政府はイノベーションの供給を増やし、イノベーションの需要に弾みをつけるような以下の政策をしていくべきである


<イノベーションの供給を増やす>
1.今後10年で、クリーン・エネルギーと気候関係の研究開発予算を5倍に
2.高リスク・高リターンの研究開発プロジェクトにより多くの資金を投じる
3.研究開発を最大のニーズとマッチさせる
4.はじめから産業界と協力する

<イノベーションの需要に弾みをつける>
1.政府の購買力を駆使する
2.コストを下げてリスクを減らすインセンティブを作る
3.新技術を市場に送るインフラを作る
4.新技術がほかと競合できるようにルールを変える
・炭素に値段をつけるカーボン・プライシング
・クリーン電力基準
・クリーン燃料基準
・クリーン製品基準

2.12 第12章 ひとりひとりにできること

市民として、消費者として、従業員あるいは雇い主としてできることが様々ある


<市民として>
・政治家に電話をする、手紙を書く、対話集会に参加する
・国だけでなく地方にも目を向ける
・選挙に出馬する
<消費者として>
・電力会社のグリーン料金プログラムに登録する
・電気自動車を買う
・植物由来のハンバーガーを食べてみる
<従業員あるいは雇い主として>
・社内炭素税を導入する
・低炭素ソリューションにおけるイノベーションを優先させる
・アーリー・アダプターになる
・政策形成のプロセスに参加する
・政府資金による研究とつながりをもつ
・アーリーステージのイノベーターが死の谷を切り抜けられるよう手助けをする

3.感想

気候変動のインパクト、その原因となる炭素排出の構成要素とそれぞれに対する解決策が理路整然とまとめられていた。
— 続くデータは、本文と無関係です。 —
Lemma handleSubmit_commit_error_witness :
  values (set_values [1] initial_state) <> []
  /\ skipCommit plain_props = false
  /\ let w := (set_values [1] initial_state, initial_env) in
     let w1 := event (handleSubmit sample_heap plain_props) w in
     let w2 := event (addUsersToChannel_then plain_props
                        {| error := Some {| message := "x" |} |}) w1 in
     calls w1.2 = [addUsersToChannel "c1" ["u1"]]
     /\ saving w2.1 = false
     /\ inviteError w2.1 = Some "x"
     /\ values w2.1 = [1]
     /\ show w2.1 = true.
Proof.
  assert (values (set_values [1] initial_state) <> []) as H1 by discriminate.
  assert (skipCommit plain_props = false) as H2 by reflexivity.
  split_and!; [exact H1 | exact H2 |].
  pose proof (handleSubmit_commit_error sample_heap plain_props
                (set_values [1] initial_state, initial_env)
                {| error := Some {| message := "x" |} |} "x" H1 H2 eq_refl)
    as (Hc & Hs & He & Hv & Hsh & _).
  split_and!; [exact Hc | exact Hs | exact He | exact Hv | exact Hsh].
Defined.

(** C7, the claim as stated fails.  From a state in which the member is
    already selected twice, two calls leave it selected twice; two
    objects with the id of one member, added one after the other from the
    initial state, are both selected; and two calls with one object inside
    one callback, from the initial state, both read the empty
    [this.state.values] and select it twice. *)
Lemma addValue_twice_leaves_two_entries :
  (not_in_team sample_heap plain_props 1 = false
   /\ values (event (addValue sample_imports sample_heap plain_props (UserProfileValue 1))
                (event (addValue sample_imports sample_heap plain_props (UserProfileValue 1))
                   (state_selected_twice, initial_env))).1 = [1; 1]
   /\ occurrences 1
        (values (event (addValue sample_imports sample_heap plain_props (UserProfileValue 1))
                   (event (addValue sample_imports sample_heap plain_props (UserProfileValue 1))
                      (state_selected_twice, initial_env))).1) <> 1)
  /\ (not_in_team sample_heap plain_props 2 = false
      /\ UserProfile.id (user_at sample_heap 1) = UserProfile.id (user_at sample_heap 2)
      /\ values (event (addValue sample_imports sample_heap plain_props (UserProfileValue 2))
                   (event (addValue sample_imports sample_heap plain_props (UserProfileValue 1))
                      (initial_state, initial_env))).1 = [1; 2])
  /\ values (event (addValue sample_imports sample_heap plain_props (UserProfileValue 1) ;;
                    addValue sample_imports sample_heap plain_props (UserProfileValue 1))
               (initial_state, initial_env)).1 = [1; 1].
Proof.
  split_and!; try reflexivity.
  vm_compute. discriminate.
Qed.

Lemma addValue_member_twice_once_witness :
  not_in_team sample_heap plain_props 1 = false
  /\ occurrences 1 (values initial_state) <= 1
  /\ let w := (initial_state, initial_env) in
     let w1 := event (addValue sample_imports sample_heap plain_props (UserProfileValue 1)) w in
     let w2 := event (addValue sample_imports sample_heap plain_props (UserProfileValue 1)) w1 in
     w2 = w1 /\ occurrences 1 (values w2.1) = 1.
Proof.
  assert (not_in_team sample_heap plain_props 1 = false) as H1 by reflexivity.
  assert (occurrences 1 (values (initial_state, initial_env).1) <= 1) as H2
    by (vm_compute; lia).
  split_and!; [exact H1 | exact H2 |].
  destruct (addValue_member_twice_once sample_imports sample_heap plain_props
              (initial_state, initial_env) 1 H1) as (Hsame & _ & _ & Honce).
  split; [exact Hsame | exact (Honce H2)].
Defined.

Lemma addValue_not_in_team_witness :
  not_in_team sample_heap plain_props 4 = true
  /\ isGuest sample_imports (UserProfile.roles (user_at sample_heap 4)) = true
  /\ let w := (initial_state, initial_env) in
     let w' := event (addValue sample_imports sample_heap plain_props (UserProfileValue 4)) w in
     values w'.1 = [] /\ guestsNotInTeam w'.1 = [4] /\ usersNotInTeam w'.1 = [].
Proof.
  assert (not_in_team sample_heap plain_props 4 = true) as H1 by reflexivity.
  assert (isGuest sample_imports (UserProfile.roles (user_at sample_heap 4)) = true)
    as H2 by reflexivity.
  split_and!; [exact H1 | exact H2 |].
  pose proof (addValue_not_in_team sample_imports sample_heap plain_props
                (initial_state, initial_env) 4 H1) as (Hv & Hg & _).
  destruct (Hg H2) as (_ & Hg' & Hu).
  split_and!; [exact Hv | exact Hg' | exact Hu].
Defined.

Lemma initial_env_tracked : timers_tracked initial_env.
Proof. intros tm Htm. by apply elem_of_nil in Htm. Defined.

Lemma search_al_then_ali_dispatches_once_witness :
  timers_tracked initial_env
  /\ 50 < SEARCH_TIMEOUT_MILLISECONDS sample_imports
  /\ calls (advance plain_props 150
              (event (search sample_imports "ali")
                 (advance plain_props 50
                    (event (search sample_imports "al")
                       (initial_state, initial_env))))).2
     = search_dispatch plain_props "ali".
Proof.
  assert (50 < SEARCH_TIMEOUT_MILLISECONDS sample_imports) as H2 by (simpl; lia).
  split_and!; [exact initial_env_tracked | exact H2 |].
  pose proof (search_al_then_ali_dispatches_once sample_imports plain_props
                (initial_state, initial_env) 50 150 initial_env_tracked H2)
    as (_ & _ & Hcalls).
  exact Hcalls.
Defined.


(** ** More on the [Set] model and on sorting *)

Section MoreSetFacts.
Context {A : Type} `{EqDecision A}.
Implicit Types (s l : list A) (x : A).

(** The members a [Set] gains keep the order in which they were offered. *)
Lemma foldl_Set_add_sublist s l :
  exists rest, foldl Set_add s l = s ++ rest
               /\ rest `sublist_of` l
               /\ forall y, y ∈ rest -> y ∉ s.
Proof.
  revert s. induction l as [|x l IH]; intros s; simpl.
  - exists []. rewrite app_nil_r. split_and!; [done | done |].
    by intros y ?%elem_of_nil.
  - destruct (IH (Set_add s x)) as (rest & Heq & Hsub & Hrest).
    unfold Set_add in *. case_decide as Hx.
    + exists rest. split_and!; [done | by apply sublist_cons | done].
    + exists (x :: rest). split_and!.
      * rewrite Heq, <- app_assoc. done.
      * by apply sublist_skip.
      * intros y [->|Hy]%elem_of_cons; [done|].
        intros ?. apply (Hrest y Hy), elem_of_app. by left.
Qed.

Lemma new_Set_sublist l : new_Set l `sublist_of` l.
Proof.
  destruct (foldl_Set_add_sublist [] l) as (rest & Heq & Hsub & _).
  unfold new_Set. by rewrite Heq.
Qed.

Lemma foldl_Set_add_fresh s l :
  NoDup l -> (forall y, y ∈ l -> y ∉ s) -> foldl Set_add s l = s ++ l.
Proof.
  revert s. induction l as [|x l IH]; intros s Hnd Hfresh; simpl.
  - by rewrite app_nil_r.
  - apply NoDup_cons in Hnd as [Hx Hnd].
    unfold Set_add. rewrite decide_False by (apply Hfresh; by left).
    rewrite IH, <- app_assoc; [done | done |].
    intros y Hy [Hin| ->%list_elem_of_singleton]%elem_of_app; [|done].
    apply (Hfresh y); [by right | done].
Qed.

(** A [Set] of an array without repetition is that array. *)
Lemma new_Set_NoDup_id l : NoDup l -> new_Set l = l.
Proof.
  intros Hnd. unfold new_Set. rewrite foldl_Set_add_fresh; [done | done |].
  intros y _. apply not_elem_of_nil.
Qed.

Lemma StronglySorted_sublist (R : A -> A -> Prop) l k :
  l `sublist_of` k -> StronglySorted R k -> StronglySorted R l.
Proof.
  induction 1 as [|x l k Hsub IH|x l k Hsub IH]; intros Hk.
  - constructor.
  - apply StronglySorted_cons in Hk as [Hx Hk].
    apply StronglySorted_cons. split; [|by apply IH].
    apply Forall_forall. intros y Hy.
    rewrite Forall_forall in Hx. apply Hx. by eapply elem_of_sublist.
  - apply StronglySorted_cons in Hk as [_ Hk]. by apply IH.
Qed.

Section Sorting.
Variable cmp : A -> A -> Z.
Hypothesis cmp_total : forall a b, (cmp a b <= 0)%Z \/ (cmp b a <= 0)%Z.
Hypothesis cmp_trans : forall a b c,
  (cmp a b <= 0)%Z -> (cmp b c <= 0)%Z -> (cmp a c <= 0)%Z.

Lemma sort_insert_sorted x l :
  StronglySorted (fun a b => (cmp a b <= 0)%Z) l ->
  StronglySorted (fun a b => (cmp a b <= 0)%Z) (sort_insert cmp x l).
Proof.
  induction l as [|y l IH]; intros Hl; simpl.
  - repeat constructor.
  - apply StronglySorted_cons in Hl as [Hy Hl].
    destruct (cmp x y <=? 0)%Z eqn:Hxy.
    + apply Z.leb_le in Hxy. apply StronglySorted_cons. split.
      * constructor; [done|]. rewrite Forall_forall in Hy |- *.
        intros z Hz. eapply cmp_trans; [exact Hxy | by apply Hy].
      * by apply StronglySorted_cons.
    + apply Z.leb_gt in Hxy. apply StronglySorted_cons. split; [|by apply IH].
      rewrite sort_insert_Permutation. constructor; [|done].
      destruct (cmp_total x y); [lia | done].
Qed.

(** With a comparator that is total and transitive, [sort] returns its
    array in the comparator's order. *)
Lemma Array_sort_sorted l :
  StronglySorted (fun a b => (cmp a b <= 0)%Z) (Array_sort cmp l).
Proof.
  unfold Array_sort. induction l as [|x l IH]; simpl; [constructor|].
  by apply sort_insert_sorted.
Qed.
End Sorting.
End MoreSetFacts.

(** ** More on [getOptions] *)

Section MoreAggregationFacts.
Variable imp : Imports.
Variable h : Heap.
Implicit Types (p : Props) (s : State) (r : ref) (v : OptionValue).

(** The result is the deduplicated recent-DM users followed by a
    subsequence of the sorted groups and users. *)
Lemma getOptions_shape p s :
  exists others,
    getOptions imp h p s = new_Set (getOptions_dmUsers imp h p s) ++ others
    /\ others `sublist_of` getOptions_groupsAndUsers imp h p s
    /\ forall v, v ∈ others -> v ∉ getOptions_dmUsers imp h p s.
Proof.
  unfold getOptions, Array_from.
  pose proof (getOptions_dmUsers_length imp h p s) as Hlen.
  rewrite take_app, (take_ge (getOptions_dmUsers imp h p s))
    by (unfold MAX_USERS, USERS_FROM_DMS in *; lia).
  unfold new_Set. rewrite foldl_app.
  destruct (foldl_Set_add_sublist (foldl Set_add [] (getOptions_dmUsers imp h p s))
              (take (MAX_USERS - length (getOptions_dmUsers imp h p s))
                 (getOptions_groupsAndUsers imp h p s)))
    as (others & Heq & Hsub & Hfresh).
  exists others. split_and!; [done | |].
  - etrans; [exact Hsub | apply sublist_take].
  - intros v Hv Hdm. apply (Hfresh v Hv). by apply new_Set_elem.
Qed.

(** X1.  Below the cap nothing is cut: [getOptions] returns every group that
    matches the term, every [includeUsers] override and every user of the
    primary pool that passes the filters. *)
Theorem getOptions_under_cap p s :
  length (getOptions_dmUsers imp h p s)
    + length (getOptions_groupsAndUsers imp h p s) <= MAX_USERS ->
  (forall v, v ∈ getOptions imp h p s <->
             v ∈ getOptions_dmUsers imp h p s
             \/ v ∈ getOptions_groupsAndUsers imp h p s)
  /\ (forall g, g ∈ groups p ->
        groupMatchesTerm imp (group_at h g) (term s) = true ->
        GroupValue g ∈ getOptions imp h p s)
  /\ (forall r, r ∈ include_overrides p -> UserProfileValue r ∈ getOptions imp h p s)
  /\ (forall r,
        r ∈ profilesNotInCurrentChannel p ++ profilesInCurrentChannel p ->
        profileStartsWithTerm imp (user_at h r) (term s) = true ->
        UserProfile.delete_at (user_at h r) = 0%Z ->
        UserProfile.id (user_at h r) ∉ excludedAndNotInTeamUserIds h p ->
        UserProfileValue r ∈ getOptions imp h p s).
Proof.
  intros Hcap.
  assert (forall v, v ∈ getOptions imp h p s <->
                    v ∈ getOptions_dmUsers imp h p s
                    \/ v ∈ getOptions_groupsAndUsers imp h p s) as Hiff.
  { intros v. unfold getOptions, Array_from.
    rewrite new_Set_elem, take_ge by (rewrite length_app; lia).
    apply elem_of_app. }
  split_and!; [done | | |].
  - intros g Hg Hm. apply Hiff. right.
    apply getOptions_groupsAndUsers_elem. left.
    apply list_elem_of_fmap_2. unfold filterGroupsMatchingTerm.
    by apply list_elem_of_filter.
  - intros r Hr. apply Hiff. right.
    apply getOptions_groupsAndUsers_elem. right.
    unfold getOptions_users. unfold include_overrides in Hr.
    destruct (includeUsers p) as [inc|]; [|by apply elem_of_nil in Hr].
    apply elem_of_app. right. by apply list_elem_of_fmap_2.
  - intros r Hr Hm Hd Hx. apply Hiff. right.
    apply getOptions_groupsAndUsers_elem. right.
    assert (UserProfileValue r ∈ UserProfileValue <$>
              filterOutDeletedAndExcludedAndNotInTeamUsers h
                (filterProfilesStartingWithTerm imp h
                   (profilesNotInCurrentChannel p ++ profilesInCurrentChannel p) (term s))
                (excludedAndNotInTeamUserIds h p)) as Hin.
    { apply list_elem_of_fmap_2, filterOutDeleted_elem. split; [done|].
      unfold filterProfilesStartingWithTerm. by apply list_elem_of_filter. }
    unfold getOptions_users. destruct (includeUsers p); [|done].
    apply elem_of_app. by left.
Qed.

(** X2.  When the recent-DM users, the groups and the users hold no object
    twice, the [Set] removes nothing: the result is the first 25 of the
    recent-DM users followed by the sorted groups and users. *)
Theorem getOptions_without_repetition p s :
  NoDup (getOptions_dmUsers imp h p s ++ getOptions_groupsAndUsers imp h p s) ->
  getOptions imp h p s
    = take MAX_USERS (getOptions_dmUsers imp h p s ++ getOptions_groupsAndUsers imp h p s)
  /\ length (getOptions imp h p s)
     = min MAX_USERS (length (getOptions_dmUsers imp h p s)
                      + length (getOptions_groupsAndUsers imp h p s)).
Proof.
  intros Hnd.
  assert (getOptions imp h p s
          = take MAX_USERS (getOptions_dmUsers imp h p s
                            ++ getOptions_groupsAndUsers imp h p s)) as Heq.
  { unfold getOptions, Array_from. apply new_Set_NoDup_id.
    eapply sublist_NoDup; [exact Hnd | apply sublist_take]. }
  split; [done|]. by rewrite Heq, length_take, length_app.
Qed.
本書を読むまで気候変動への問題意識は強くなかったが、将来的にCOVID-19をはるかに凌駕する死者を出す可能性があることが分かり強い問題意識を感じるようになった。炭素排出の原因としてはよく言われる発電や移動以外にも、工業や農業が大きな割合を占めているのは知らなかったことであり、これらの分野におけるイノベーションにも注目していきたい。冷静に厳しい現状を分析しながらも、ビルのイノベーションへの期待・楽観が感じられ、まだ気候大災害を避ける一筋の光があることを示してくれる本であった。